The phenotype space embeddings can be used for various insightful downstream analyses. In the current introductory vignette we focus on some visualisation ideas. Frist we needt to define some colours.

# Customised colour code
DC_cols <- c(
  `DC precursor` = "#B3B3B3",DC_prec = "#FFFFB3",
  MoDC = "#CCEBC5", cDC1 = "#1B9E77", 
  cDC2 = "#D95F02",`dendritic cell` = "#B3B3B3", 
  DC = "#B3DE69", monocyte = "#B3B3B3",
  mono = "#80B1D3",`plasmacytoid dendritic cell` = "#7570B3",
  DC1 = "#1B9E77",DC2 = "#D95F02",
  pDC = "#7570B3",HEF = "#FEE5D9", 
  Day3 = "#FCAE91",Day6 = "#FB6A4A",
  Day9_SP = "#DE2D26", Day9_DP = "#A50F15",
  Day9 = "#A50F15",other = "#B3B3B3"
)
DC_cols_source <- c(
  ex_vivo = "#B3B3B3",in_vitro = "#A50026",
  in_vivo = "#313695",`in_vivo_HuMouse` = "#80B1D3", query = "#B3B3B3"
)

Heatmap

The most straightforward visualisation of phenotype space embeddings is heatmap. Sometimes a heatmap can already provide a lot of insights for interesting cell states. In PhiSpace package we have plotPhiSpaceHeatMap, which is a wrapper based on ComplexHeatmap.

PhiScores_norm <- reducedDim(query, "PhiSpace")
queryLabs <- query$mainTypes
queryLabs[queryLabs %in% c("Day9_SP", "Day9_DP")] <- "Day9"
lvls <- c("DC1", "DC2", "pDC", "HEF", "Day3", "Day6", "Day9")
phenoDict <- list(
  cellType = sort(unique(reference$`Cell Type`)),
  sampleSource = sort(unique(reference$`Sample Source`))
)
p <- plotPhiSpaceHeatMap(
  PhiSpaceScore = PhiScores_norm, 
  phenoDict = phenoDict,
  queryLabs = queryLabs, 
  queryLvls = lvls,
  column_names_rot = 20,
  name = "Phenotype space embedding",
  row_names_gp = gpar(fontsize = 6),
  column_names_gp = gpar(fontsize = 6),
  show_row_dend = F,
  show_column_dend = T,
  # row_title = row_title, 
  row_title_gp = gpar(fontsize = 6),
  column_title_gp = gpar(fontsize = 6, fontface = "bold"),
  heatmap_legend_param = list(
    title_position = "leftcenter",
    title_gp = gpar(fontsize = 6),
    grid_height = unit(2, "mm"),
    grid_width = unit(2, "mm"),
    labels_gp = gpar(fontsize = 5),
    legend_direction = "horizontal"
  )
)

## `use_raster` is automatically set to TRUE for a matrix with more than
## 2000 rows.

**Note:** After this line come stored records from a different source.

(** [_setEmission(value)]: every light emission gets the value. *)
Definition _setEmission (value : Q) (t : TC) : TC :=
  {| _acq_state := _acq_state t; _acq_done := _acq_done t; _frame_done := _frame_done t;
     _new_acquisition := _new_acquisition t; _data_queue := _data_queue t;
     frame_thread_started := frame_thread_started t;
     pdetector_subscribed := pdetector_subscribed t;
     time_correlator_subscribed := time_correlator_subscribed t;
     emissions := map (fun _ => value) (emissions t); hw_linked := hw_linked t |}.

(** [_onNewData(dataflow, data)]: the frame is queued and the worker woken. *)
Definition _onNewData (data : DataArray) (t : TC) : TC :=
  let t := set_data_queue (_data_queue t ++ [data]) t in
  set_frame_done true t.

(** [_cancelAcquisition(future)]: the value returned and the stream.  The
    two [join(5)] at the end wait at most 5 s and change nothing. *)
Definition _cancelAcquisition (t : TC) : bool * TC :=
  if AcqState_eqb (_acq_state t) FINISHED then (false, t)
  else
    let t := set_acq_state CANCELLED t in
    let t := set_acq_done true t in
    let t := set_frame_done true t in
    (true, t).

(** What the other threads do while the worker runs: the detector delivers a
    frame to its subscribers, or the caller cancels the future. *)
Inductive TCEvent : Type :=
| NewData (data : DataArray)
| Cancel.

Definition deliver (ev : TCEvent) (t : TC) : TC :=
  match ev with
  | NewData data => if pdetector_subscribed t then _onNewData data t else t
  | Cancel => snd (_cancelAcquisition t)
  end.

Definition deliver_all (evs : list TCEvent) (t : TC) : TC :=
  fold_left (fun t ev => deliver ev t) evs t.

(** The events around one pass of the loop over the frames: before the test
    of [_acq_done], between that test and [_frame_done.clear()], and from
    there to the end of [_frame_done.wait()] (none: the wait times out). *)
Record FrameEnv : Type := {
  fr_before : list TCEvent;
  fr_race : list TCEvent;
  fr_wait : list TCEvent
}.

(** The events of a whole run: before [_acq_done.clear()], from there to the
    subscription of the detector, and around every frame.  Nothing arrives
    once the loop over the frames is left. *)
Record Env : Type := {
  ev_start : list TCEvent;
  ev_setup : list TCEvent;
  frame_env : nat -> FrameEnv
}.

(** The exceptions that can leave the worker. *)
Inductive Raised : Type :=
| Cancelled                         (* CancelledError("Acquisition canceled") *)
| FrameTimeout                      (* IOError("Timed out waiting for frame ...") *)
| HardwareError (ex : exn)          (* raised by [_prepareHardware] *)
| JoinNotStarted.                   (* RuntimeError of [Thread.join] on a thread
                                       that was never started *)

(** [for i in range(nfr)]: frames [i], [i + 1], ... ([n] of them). *)
Fixpoint frame_loop (env : Env) (i n : nat) (t : TC) : option Raised * TC :=
  match n with
  | O => (None, t)
  | S n' =>
    let fe := frame_env env i in
    let t := deliver_all (fr_before fe) t in
    if _acq_done t then (Some Cancelled, t)
    else
      let t := deliver_all (fr_race fe) t in
      let t := set_frame_done false t in
      let t := deliver_all (fr_wait fe) t in
      if negb (_frame_done t) then (Some FrameTimeout, t)
      else frame_loop env (S i) n' t
  end.

(** The [finally] clause: [join] raises when the thread was not started, and
    the rest of the clause is then skipped. *)
Definition finally (r : option Raised) (t : TC) : option Raised * TC :=
  let t := set_acq_done true t in
  if negb (frame_thread_started t) then (Some JoinNotStarted, t)
  else
    let t := set_hw_linked false t in
    let t := set_acq_state FINISHED t in
    let t := set_pdetector_subscribed false t in
    let t := set_time_correlator_subscribed false t in
    let t := _setEmission 0 t in
    (r, t).

(** [_runAcquisition(future)]: the exception raised, if any, and the stream
    at the end.  [sc] is the scanner at the start. *)
Definition _runAcquisition (rep : positive * positive) (roi : Q * Q * Q * Q)
    (total : Q) (sc : ScannedRemoteTCStream.Scanner) (env : Env) (t : TC)
  : option Raised * TC :=
  let t := set_frame_thread_started false t in   (* a new Thread object *)
  let t := deliver_all (ev_start env) t in
  let t := set_new_acquisition true t in
  let t := set_acq_done false t in
  match ScannedRemoteTCStream._prepareHardware rep roi total sc with
  | Raise ex => finally (Some (HardwareError ex)) t
  | Ok (_, nfr, _) =>
    let t := deliver_all (ev_setup env) t in
    let t := set_time_correlator_subscribed true t in
    let t := _setEmission 1 t in
    let t := set_pdetector_subscribed true t in
    let t := set_new_acquisition true t in
    let t := set_frame_thread_started true t in
    let '(r, t) := frame_loop env 0 (Z.to_nat nfr) t in
    let t := match r with
             | Some Cancelled => set_acq_state CANCELLED t   (* except CancelledError *)
             | _ => t
             end in
    finally r t
  end.

(** The frames of a list of events, and whether the caller cancels in it. *)
Definition frames_of (evs : list TCEvent) : list DataArray :=
  flat_map (fun ev => match ev with NewData d => [d] | Cancel => [] end) evs.

Definition has_cancel (evs : list TCEvent) : bool :=
  existsb (fun ev => match ev with Cancel => true | NewData _ => false end) evs.

(** All the events around frame [i], and around the first [n] frames. *)
Definition frame_events (env : Env) (i : nat) : list TCEvent :=
  fr_before (frame_env env i) ++ fr_race (frame_env env i) ++ fr_wait (frame_env env i).

Definition events_upto (env : Env) (n : nat) : list TCEvent :=
  flat_map (frame_events env) (seq 0 n).

(** The events between [_acq_done.clear()] and the test of [_acq_done] made
    for frame [i]. *)
Definition events_before_test (env : Env) (i : nat) : list TCEvent :=
  ev_setup env ++ events_upto env i ++ fr_before (frame_env env i).

(** Frame [i] goes well: nobody has cancelled when [_acq_done] is tested, and
    something happens before the wait times out. *)
Definition frame_goes_well (env : Env) (i : nat) : Prop :=
  has_cancel (events_before_test env i) = false /\ fr_wait (frame_env env i) <> [].

End TCAcquisition.

(** A stream that has just been given to [acquire()], and a scanner. *)
Definition example_tc : TCAcquisition.TC :=
  {| TCAcquisition._acq_state := RUNNING; TCAcquisition._acq_done := false;
     TCAcquisition._frame_done := false; TCAcquisition._new_acquisition := false;
     TCAcquisition._data_queue := [];
     TCAcquisition.frame_thread_started := false;
     TCAcquisition.pdetector_subscribed := false;
     TCAcquisition.time_correlator_subscribed := false;
     TCAcquisition.emissions := [0; 0]; TCAcquisition.hw_linked := true |}.

(** The detector gives one frame during every wait. *)
Definition frame_per_wait : TCAcquisition.FrameEnv :=
  {| TCAcquisition.fr_before := []; TCAcquisition.fr_race := [];
     TCAcquisition.fr_wait := [TCAcquisition.NewData (const_frame [1%nat; 1%nat] 1 0.5)] |}.

(** A run in which the caller cancels during the wait for frame [k]. *)
Definition cancel_at (k : nat) : TCAcquisition.Env :=
  {| TCAcquisition.ev_start := []; TCAcquisition.ev_setup := [];
     TCAcquisition.frame_env := fun i =>
       if (i =? k)%nat
       then {| TCAcquisition.fr_before := []; TCAcquisition.fr_race := [];
               TCAcquisition.fr_wait := [TCAcquisition.Cancel] |}
       else frame_per_wait |}.

(** * Properties *)

Import MultipleDetectorStream.

(** Split a conjunction without going under an implication. *)
Ltac split_all :=
  repeat match goal with
         | |- _ /\ _ => split
         end.

(** ** Binary64 *)

Lemma pow2_pos (e : Z) : 0 < 2 ^ e.
Proof. apply Qpower_0_lt. reflexivity. Qed.

Lemma pow2_Z (k : Z) : (0 <= k)%Z -> inject_Z (2 ^ k) == 2 ^ k.
Proof. intros H. rewrite Zpower_Qpower by exact H. reflexivity. Qed.

Lemma pow2_mono (a b : Z) : (a <= b)%Z -> 2 ^ a <= 2 ^ b.
Proof. intros H. apply Qpower_le_compat_l; [exact H | discriminate]. Qed.

Lemma pow2_plus (a b : Z) : 2 ^ (a + b) == 2 ^ a * 2 ^ b.
Proof. apply Qpower_plus. discriminate. Qed.
Lemma reformat_info_short_keys_IndexError_witness :
  reformat_info two_frames [[true; false; true]] "run.bk2" doubled_buttons
  = inl IndexError.
Proof.
  apply (reformat_info_short_keys_IndexError two_frames [[true; false; true]]
           "run.bk2" doubled_buttons [("score", 0%Z); ("lives", 3%Z)]
           [("lives", 3%Z); ("score", 100%Z)]
           [[("lives", 3%Z); ("score", 100%Z)]]
           [[("score", 0%Z); ("lives", 3%Z)]] []).
  - reflexivity.
  - reflexivity.
  - intros fr [<-|[<-|[]]] k Hk; simpl in *; tauto.
  - intros [|i] Hi; [|simpl in Hi; lia].
    exists [true; false; true]. split; [reflexivity|simpl; lia].
  - left. split; [reflexivity|discriminate].
Defined.

Lemma parse_entities_last_token_witness :
  dget (parse_entities (basename "/data/sub-01_level-W1_level-W2-bis.bk2"))
    (Some "level") = Some "W2-bis.bk2" /\
  ("level" = "sub" ->
   dget (header "/data/sub-01_level-W1_level-W2-bis.bk2") (Some "subject")
   = Some (Scalar (VStr "W2-bis.bk2"))) /\
  ("level" = "ses" ->
   dget (header "/data/sub-01_level-W1_level-W2-bis.bk2") (Some "session")
   = Some (Scalar (VStr "W2-bis.bk2"))) /\
  ("level" = "level" ->
   dget (header "/data/sub-01_level-W1_level-W2-bis.bk2") (Some "level")
   = Some (Scalar (VStr "W2-bis.bk2"))).
Proof.
  apply (parse_entities_last_token "/data/sub-01_level-W1_level-W2-bis.bk2"
           "level" "W2-bis.bk2" ["sub-01"; "level-W1"] []).
  - reflexivity.
  - reflexivity.
  - intros tok [].
Defined.

Lemma header_ignores_directories_witness :
  let bk2_fpath := "/data/sub-99/ses-07/sub-01_ses-02_level-W1_run-1.bk2" in
  dget (header bk2_fpath) (Some "level")
  = dget (header "sub-01_ses-02_level-W1_run-1.bk2") (Some "level") /\
  dget (header bk2_fpath) (Some "subject")
  = dget (header "sub-01_ses-02_level-W1_run-1.bk2") (Some "subject") /\
  dget (header bk2_fpath) (Some "session")
  = dget (header "sub-01_ses-02_level-W1_run-1.bk2") (Some "session") /\
  dget (header bk2_fpath) (Some "filename") = Some (Scalar (VStr bk2_fpath)).
Proof.
  apply (header_ignores_directories "/data/sub-99/ses-07"
           "sub-01_ses-02_level-W1_run-1.bk2").
  reflexivity.
Defined.

Lemma reformat_info_present_values_witness :
  exists st,
    reformat_info lives_dropped three_rows "run.bk2" two_buttons = inr st /\
    (forall k, In k ["score"; "lives"] ->
               dget (repetition_variables st) (Some k)
               = Some (Seq (present_values k lives_dropped))) /\
    (forall b, In b two_buttons ->
               exists l, dget (repetition_variables st) b = Some (Seq l) /\
                         length l = 3).
Proof.
  apply (reformat_info_present_values lives_dropped three_rows "run.bk2"
           two_buttons [("score", 1%Z); ("lives", 3%Z)]
           [[("score", 2%Z)]; [("score", 3%Z); ("lives", 2%Z)]]).
  - reflexivity.
  - intros fr [<-|[<-|[<-|[]]]]; split;
      try (repeat constructor; simpl; intuition discriminate);
      simpl; intuition.
  - repeat (constructor; [simpl; intuition discriminate|]). constructor.
  - intros k [<-|[<-|[]]] [E|[E|[]]]; discriminate E.
  - intros [|[|[|i]]] Hi; try (simpl in Hi; lia);
      eexists; (split; [reflexivity|simpl; lia]).
Defined.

You can control `use_raster` argument by explicitly setting
## TRUE/FALSE to it.
## 
## Set `ht_opt$message = FALSE` to turn off this message.

# If encounter problem running the following line on Mac, try (re-)install newest version of XQuartz
draw(p, heatmap_legend_side = "top")

Every column of the heatmap corresponds to a phenotype defined in the bulk reference. Every horizontal line of the heatmap represents a query cell. The query cells are grouped according to their cell types:

Control cell types: DC1 (type 1 conventional DC), DC2 (type 2 conventional DC) and pDC (plasmacytoid DC). These cell types are in vivo DC subtypes;
HEF: the starting point of DC reprogramming;
Day3, Day6, Day9: HEFs after 3, 6 and 9 days of reprogramming.

We can see that the control cell types were predicted to have strong DC1, DC2 and pDC identities. In terms of sample source, they are more in vivo like than in vitro. HEFs have an ambiguous identity since they were not defined in the reference. However, after 9 days of reprogramming, the HEFs were clearly more DC1-like, with strong in vitro identity.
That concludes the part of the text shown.